Today I am pleased to introduce the Passports Legislation Amendment (Overseas Travel by Child Sex Offenders) Bill 2017 to do just this.

This Bill responds to community concern about Australian child sex offenders travelling overseas to sexually abuse vulnerable children in countries where the law enforcement framework is weaker and their activities are not monitored.

This concern is justified – in 2016 more than 770 Australian registered child sex offenders travelled overseas. Half of whom were registered by State and Territory Police as being medium to high risk offenders. And a third violated an obligation to notify police of their intended travel.
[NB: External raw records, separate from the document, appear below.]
(** * Heart Attack Prediction API: normalisation, batch prediction, statistics

    A shallow embedding of [app/model.py] ([HeartAttackModel]) and of the
    statistics block of [app/main.py] ([predict_from_csv]).

    Conventions of the embedding:
    - a [float64] is an exact rational or NaN ([None]); infinities and
      rounding error of binary floating point are not modelled, so a sum, a
      mean or a variance below is the exact value of the reduction: what is
      proved of them is which reduction is computed, not how the rounded
      result compares with the values;
    - an [int64] is an integer ([Z]); the one place where the code makes
      one from a float, [astype(int)], is modelled with the [int64] range;
    - text is an ASCII [string]; [str.lower] maps ['A'..'Z'] to ['a'..'z'];
    - a pandas DataFrame is an ordered list of labelled columns together with
      the length of its index; DataFrames are mutable objects living in a
      store and are passed around by reference. *)

From Stdlib Require Import List String Ascii Bool Arith ZArith QArith Qround Qabs Qminmax.
From Stdlib Require Import Sorted Permutation Lia Lqa.
From Stdlib Require Reals Qreals Lra.
Import ListNotations.

Local Open Scope string_scope.
Local Open Scope Z_scope.
Local Open Scope Q_scope.

(** ** Text *)

Module Text.

(** [str.lower] on one ASCII character. *)
Definition lower_ascii (c : ascii) : ascii :=
  let n := nat_of_ascii c in
  if (65 <=? n)%nat && (n <=? 90)%nat then ascii_of_nat (n + 32) else c.

(** [str.lower]. *)
Fixpoint lower (s : string) : string :=
  match s with
  | EmptyString => EmptyString
  | String c s' => String (lower_ascii c) (lower s')
  end.

(** [x in xs] for a list of labels. *)
Fixpoint mem (x : string) (xs : list string) : bool :=
  match xs with
  | [] => false
  | y :: ys => String.eqb x y || mem x ys
  end.

End Text.

(** ** Numbers: float64 values, medians, rounding *)

Module Num.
These offenders have a high propensity to re-offend in countries where they are not monitored and where child sexual exploitation is rampant. Registered child sex offenders are subject to reporting obligations in Australia specifically because of their ongoing risk to children.

Existing measures are clearly ineffective.

This Bill will address current deficiencies and will prevent Australian registered child sex offenders with reporting obligations from travelling overseas by:

(1) denying offenders a passport; and

(2) by making it an offence for offenders to travel overseas without permission from authorities.

The passport measures introduced under this bill will apply to the approximately 20,000 registered child sex offenders with reporting obligations in Australia. It will also apply to future child sex offenders registered annually.

Once an offender's reporting obligations have ended they will be able to apply for a passport. If there are good reasons to justify overseas travel an offender can seek permission from the authorities for such travel.

These laws will make Australia a world leader in protecting vulnerable children from child sex tourism.

Passport measures

The Bill will amend the Australian Passports Act 2005 and the Foreign Passports (Law Enforcement and Security) Act 2005 so that upon request by a 'competent authority' as defined in the Passports Act the Minister for Foreign Affairs will be required to: refuse to issue or cancel an Australian passport or demand the surrender of a foreign travel document when an Australian citizen is on a State or Territory child sex offender register with reporting obligations.

The decision to refuse to issue or to cancel a passport will be mandatory and not reviewable following a competent authority request – this is appropriate as the competent authority has the expertise and full details of the circumstances of the offender to make such decisions.

A new offence

This Bill will also amend the Criminal Code Act 1995 to make it a Commonwealth offence for a registered child sex offender with reporting obligations to travel, or attempt to travel, overseas without permission from a relevant authority.

The new offence is an important complement to the passport measures. The new offence ensures that child sex offenders can be prosecuted should they try to evade the passport measures. It will have a particular role to play in helping to prevent Australian dual nationals from travelling illegally on foreign passports.

Other measures to deal with child sex offenders

This bill is just one of the measures that the Government is progressing to address the serious community concerns regarding child sex offenders.

The Government is also developing a package of legislative reforms to the Criminal Code 1995 and the Crimes Act 1914 to criminalise emerging forms of child sexual exploitation and strengthen the sentencing and management of Commonwealth child sexual offenders.

This will strengthen the laws we have to protect children in Australia.

I expect that this will be brought forward in the Spring sitting.


This Bill reflects the seriousness with which this Government is addressing child sex tourism.

These tough new measures send a strong message to child sex offenders that they cannot use overseas travel to sexually exploit and abuse children. Such abhorrent crimes will not be tolerated.